The Long Island, part of the Long Island Group within the Furneaux Group, is a 313 ha unpopulated granite and dolerite island, located in Bass Strait, lying north-west of the Cape Barren Island in Tasmania, in south-eastern Australia. The island is part of the Franklin Sound Islands Important Bird Area, identified as such by BirdLife International because it holds over 1% of the world populations of six bird species.

==History==
The island was first settled in the early 19th century and was intended to be the main centre of habitation in the Furneaux Group. Due to the island's small size the settlers, at one stage numbering a hundred, outgrew the island resources. The population, having to relocate or face starvation, moved to adjacent Cape Barren Island.
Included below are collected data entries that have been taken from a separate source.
Lemma app_seek_parsed (E : Env QvrApp.LogsResponse) w baseUrl r sessionId seekTime :
  url_Parse E (QvrApp.url (conn w)) = inl baseUrl ->
  answers E w (GetOk r) ->
  fst (QvrApp.PlaySeek E sessionId seekTime w) = parsed (data (body r)).
Proof.
  open_world w. intros Hp Hg. unfold QvrApp.PlaySeek.
  run. rewrite Hp. run. rewrite Hg. run.
  destruct r as [h [d e]].
  match goal with
  | |- context [QvrApp.status_line ?f ?b ?w] =>
      pose proof (app_status_line E f b w) as Hs;
      destruct (QvrApp.status_line f b w) as [o w']
  end.
  cbn [fst] in Hs. subst o. destruct (parsed d); reflexivity.
Qed.

Lemma app_play_parsed (E : Env QvrApp.LogsResponse) w baseUrl r sessionId :
  url_Parse E (QvrApp.url (conn w)) = inl baseUrl ->
  answers E w (GetOk r) ->
  fst (QvrApp.Play E sessionId w) = parsed (data (body r)).
Proof.
  open_world w. intros Hp Hg. unfold QvrApp.Play.
  run. rewrite Hp. run. rewrite Hg. run.
  destruct r as [h [d e]].
  match goal with
  | |- context [QvrApp.status_line ?f ?b ?w] =>
      pose proof (app_status_line E f b w) as Hs;
      destruct (QvrApp.status_line f b w) as [o w']
  end.
  cbn [fst] in Hs. subst o. destruct (parsed d); reflexivity.
Qed.

End StatusStep.

(** ** Playback responses: the claims about the open, seek and play steps *)

(** The step is served the response [r] in full: the base URL parses, the
    server answers the next request with [r], and the body is read to its
    end. *)
Definition pro_served (E : Env QvrPro.QvrProLogsResponse)
    (w : World QvrPro.Connection) (r : Response) : Prop :=
  (exists baseUrl, url_Parse E (QvrPro.url (conn w)) = inl baseUrl)
  /\ answers E w (GetOk r) /\ read_err (body r) = None.

Definition app_served (E : Env QvrApp.LogsResponse)
    (w : World QvrApp.Connection) (r : Response) : Prop :=
  (exists baseUrl, url_Parse E (QvrApp.url (conn w)) = inl baseUrl)
  /\ answers E w (GetOk r) /\ read_err (body r) = None.

Definition completes {A} (o : Outcome A) : Prop := exists a, o = Ret a.

(** The status a body carries on its second line. *)
Definition status (bodyText : string) : Z :=
  fst (Atoi (nth 1 (lines bodyText) EmptyString)).

Definition open_ok_body : string :=
  "header" +:+ nl +:+ "0" +:+ nl +:+ "SESSION123" +:+ nl.

Module Example_open.

Definition no_json_pro (s : string) : QvrPro.QvrProLogsResponse * option error :=
  (QvrPro.mkQvrProLogsResponse 0 [] EmptyString 0 0, Some "unexpected end of JSON input").

Definition no_json_app (s : string) : QvrApp.LogsResponse * option error :=
  (QvrApp.mkLogsResponse 0 [] EmptyString 0 0, Some "unexpected end of JSON input").

(** A server that answers every request with the same body. *)
Definition pro_env (bodyText : string) : Env QvrPro.QvrProLogsResponse :=
  Example.env (fun _ => Example.ok bodyText) (fun _ => 0) Example.no_xml no_json_pro.

Definition app_env (bodyText : string) : Env QvrApp.LogsResponse :=
  Example.env (fun _ => Example.ok bodyText) (fun _ => 0) Example.no_xml no_json_app.

Definition pro_world : World QvrPro.Connection :=
  Example.start (QvrPro.Create "https://nas" 3600).

Definition app_world : World QvrApp.Connection :=
  Example.start (QvrApp.Create "https://nas" QvrApp.QvrPro 3600).

Definition response (bodyText : string) : Response :=
  {| Header := []; body := {| data := bodyText; read_err := None |} |}.

Lemma pro_env_served bodyText : pro_served (pro_env bodyText) pro_world (response bodyText).
Proof. split; [eexists; reflexivity | split; [intros ?; reflexivity | reflexivity]]. Qed.

Lemma app_env_served bodyText : app_served (app_env bodyText) app_world (response bodyText).
Proof. split; [eexists; reflexivity | split; [intros ?; reflexivity | reflexivity]]. Qed.

End Example_open.

(** C4: with a base URL that parses, the open-step body
    [header / 0 / SESSION123] makes [CreateSessionId] return the session id
    [SESSION123] and no error, in both clients. *)
Theorem CreateSessionId_returns_session_line :
  (forall E w r channelId startTime,
      pro_served E w r -> data (body r) = open_ok_body ->
      fst (QvrPro.CreateSessionId E channelId startTime w) = Ret ("SESSION123", None))
  /\ (forall E w r channelId startTime,
      app_served E w r -> data (body r) = open_ok_body ->
      fst (QvrApp.CreateSessionId E channelId startTime w) = Ret ("SESSION123", None)).
Proof.
  split; intros E w r channelId startTime ([baseUrl Hp] & Hg & Hr) Hb.
  - destruct (OpenStep.pro_open_run E w baseUrl r channelId startTime Hp Hg Hr) as [-> _].
    rewrite Hb. reflexivity.
  - destruct (OpenStep.app_open_run E w baseUrl r channelId startTime Hp Hg Hr) as [-> _].
    rewrite Hb. reflexivity.
Qed.

(** The two clients on a server that answers with that body. *)
Lemma CreateSessionId_returns_session_line_witness :
  fst (QvrPro.CreateSessionId (Example_open.pro_env open_ok_body) "cam1" 0
         Example_open.pro_world) = Ret ("SESSION123", None)
  /\ fst (QvrApp.CreateSessionId (Example_open.app_env open_ok_body) "cam1" 0
         Example_open.app_world) = Ret ("SESSION123", None).
Proof.
  split.
  - apply (proj1 CreateSessionId_returns_session_line
             _ _ (Example_open.response open_ok_body));
      [apply Example_open.pro_env_served | reflexivity].
  - apply (proj2 CreateSessionId_returns_session_line
             _ _ (Example_open.response open_ok_body));
      [apply Example_open.app_env_served | reflexivity].
Defined.

Lemma parsed_open_no_newline b :
  Contains b newline = false -> OpenStep.parsed b = Panic "index out of range".
Proof. intros H. unfold OpenStep.parsed. now rewrite (lines_no_newline _ H). Qed.

Lemma parsed_status_no_newline b :
  Contains b newline = false -> StatusStep.parsed b = Panic "index out of range".
Proof. intros H. unfold StatusStep.parsed. now rewrite (lines_no_newline _ H). Qed.

Lemma parsed_open_completes b :
  completes (OpenStep.parsed b)
  <-> (2 <= length (lines b))%nat /\ (status b = 0 -> (3 <= length (lines b))%nat).
Proof.
  unfold completes, OpenStep.parsed, status.
  destruct (lines b) as [|v0 [|v1 rest]]; cbn [nth length].
  - split; [intros [a Ha]; discriminate | intros [H _]; lia].
  - split; [intros [a Ha]; discriminate | intros [H _]; lia].
  - destruct (Z.eqb_spec (fst (Atoi v1)) 0) as [Hz|Hz].
    + destruct rest.
      * split; [intros [a Ha]; discriminate | intros [_ H]; specialize (H Hz); cbn in H; lia].
      * split; [intros _; split; [lia | intros _; cbn; lia] | eauto].
    + split; [intros _; split; [lia | intros; contradiction] | eauto].
Qed.

Lemma parsed_status_completes b :
  completes (StatusStep.parsed b) <-> (2 <= length (lines b))%nat.
Proof.
  unfold completes, StatusStep.parsed.
  destruct (lines b) as [|v0 [|v1 rest]]; cbn [length].
  - split; [intros [a Ha]; discriminate | lia].
  - split; [intros [a Ha]; discriminate | lia].
  - split; [lia |]. intros _.
    destruct (fst (Atoi v1) =? 0); [eauto |].
    destruct (errorCodes !! fst (Atoi v1)); eauto.
Qed.

(** C10: a playback-step body without a newline makes the open, seek and
    play steps panic on the index of the second line; a step completes only
    when the body has at least two lines, and the open step with status
    zero only when it has at least three. *)
Theorem playback_steps_index_second_line :
  (forall E w r channelId sessionId t,
      pro_served E w r ->
      (Contains (data (body r)) newline = false ->
         fst (QvrPro.CreateSessionId E channelId t w) = Panic "index out of range"
         /\ fst (QvrPro.PlaySeek E sessionId t w) = Panic "index out of range"
         /\ fst (QvrPro.play E sessionId w) = Panic "index out of range")
      /\ (completes (fst (QvrPro.CreateSessionId E channelId t w))
          <-> (2 <= length (lines (data (body r))))%nat
              /\ (status (data (body r)) = 0
                  -> (3 <= length (lines (data (body r))))%nat))
      /\ (completes (fst (QvrPro.PlaySeek E sessionId t w))
          <-> (2 <= length (lines (data (body r))))%nat)
      /\ (completes (fst (QvrPro.play E sessionId w))
          <-> (2 <= length (lines (data (body r))))%nat))
  /\ (forall E w r channelId sessionId t,
      app_served E w r ->
      (Contains (data (body r)) newline = false ->
         fst (QvrApp.CreateSessionId E channelId t w) = Panic "index out of range"
         /\ fst (QvrApp.PlaySeek E sessionId t w) = Panic "index out of range"
         /\ fst (QvrApp.Play E sessionId w) = Panic "index out of range")
      /\ (completes (fst (QvrApp.CreateSessionId E channelId t w))
          <-> (2 <= length (lines (data (body r))))%nat
              /\ (status (data (body r)) = 0
                  -> (3 <= length (lines (data (body r))))%nat))
      /\ (completes (fst (QvrApp.PlaySeek E sessionId t w))
          <-> (2 <= length (lines (data (body r))))%nat)
      /\ (completes (fst (QvrApp.Play E sessionId w))
          <-> (2 <= length (lines (data (body r))))%nat)).
Proof.
  split; intros E w r channelId sessionId t ([baseUrl Hp] & Hg & Hr).
  - destruct (OpenStep.pro_open_run E w baseUrl r channelId t Hp Hg Hr) as [-> _].
    rewrite (StatusStep.pro_seek_parsed E w baseUrl (GetOk r) r sessionId t Hp Hg eq_refl).
    rewrite (StatusStep.pro_play_parsed E w baseUrl (GetOk r) r sessionId Hp Hg eq_refl).
    split; [| split; [| split]].
    + intros Hn. rewrite (parsed_open_no_newline _ Hn), (parsed_status_no_newline _ Hn).
      auto.
    + apply parsed_open_completes.
    + apply parsed_status_completes.
    + apply parsed_status_completes.
  - destruct (OpenStep.app_open_run E w baseUrl r channelId t Hp Hg Hr) as [-> _].
    rewrite (StatusStep.app_seek_parsed E w baseUrl r sessionId t Hp Hg).
    rewrite (StatusStep.app_play_parsed E w baseUrl r sessionId Hp Hg).
    split; [| split; [| split]].
    + intros Hn. rewrite (parsed_open_no_newline _ Hn), (parsed_status_no_newline _ Hn).
      auto.
    + apply parsed_open_completes.
    + apply parsed_status_completes.
    + apply parsed_status_completes.
Qed.

(** The empty body: the open step of the first client and the seek step of
    the later one panic. *)
Lemma playback_steps_index_second_line_witness :
  fst (QvrPro.CreateSessionId (Example_open.pro_env EmptyString) "cam1" 0
         Example_open.pro_world) = Panic "index out of range"
  /\ fst (QvrApp.PlaySeek (Example_open.app_env EmptyString) "SESSION123" 0
         Example_open.app_world) = Panic "index out of range".
Proof.
  split.
  - exact (proj1 (proj1 (proj1 playback_steps_index_second_line
             _ _ (Example_open.response EmptyString) "cam1" "SESSION123" 0
             (Example_open.pro_env_served EmptyString)) eq_refl)).
  - exact (proj1 (proj2 (proj1 (proj2 playback_steps_index_second_line
             _ _ (Example_open.response EmptyString) "cam1" "SESSION123" 0
             (Example_open.app_env_served EmptyString)) eq_refl))).
Defined.

(** *** The table of error codes and the open step *)

Definition body_37752834 : string := "header" +:+ nl +:+ "37752834" +:+ nl.

Definition body_sid_failed : string := "header" +:+ nl +:+ "-1828651002" +:+ nl.

(** C5, as the specification states it, fails: on the body
    [header / 37752834] the open step of either client returns the empty
    session id with a nil error, and the message "sid authentication
    failed" is not even logged, 37752834 being no key of the table. *)
Lemma CreateSessionId_37752834_counterexample :
  let pro := QvrPro.CreateSessionId (Example_open.pro_env body_37752834) "cam1" 0
               Example_open.pro_world in
  let app := QvrApp.CreateSessionId (Example_open.app_env body_37752834) "cam1" 0
               Example_open.app_world in
  fst pro = Ret (EmptyString, None)
  /\ fst app = Ret (EmptyString, None)
  /\ ~ In "sid authentication failed" (logged (trace (snd pro)))
  /\ ~ In "sid authentication failed" (logged (trace (snd app)))
  /\ errorCodes !! 37752834 = None.
Proof.
  cbv zeta. repeat split; try (vm_compute; reflexivity);
    vm_compute; intros [H | []]; discriminate H.
Qed.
Long Island was Australia's first post office south of Sydney. It is currently not permanently inhabited and is used to graze sheep.

==Flora and fauna==
Much of Long Island has been heavily grazed and regularly burnt over a long period. There are patches of remnant Melaleuca scrub at the western end of the island, and the southernmost community of Melaleuca armillaris in Australia is found here. Recorded breeding seabird, wader and waterbird species include little penguin, Pacific gull, silver gull, sooty oystercatcher, pied oystercatcher, hooded plover, Cape Barren goose, black swan and grey teal. Reptiles present include the metallic skink, spotted skink, eastern three-lined skink and lowland copperhead. The Tasmanian pademelon is present however numbers have greatly reduced in the last year. Feral goats have been eradicated. The island is currently undergoing a weed management program, mainly trying to remove box thorn.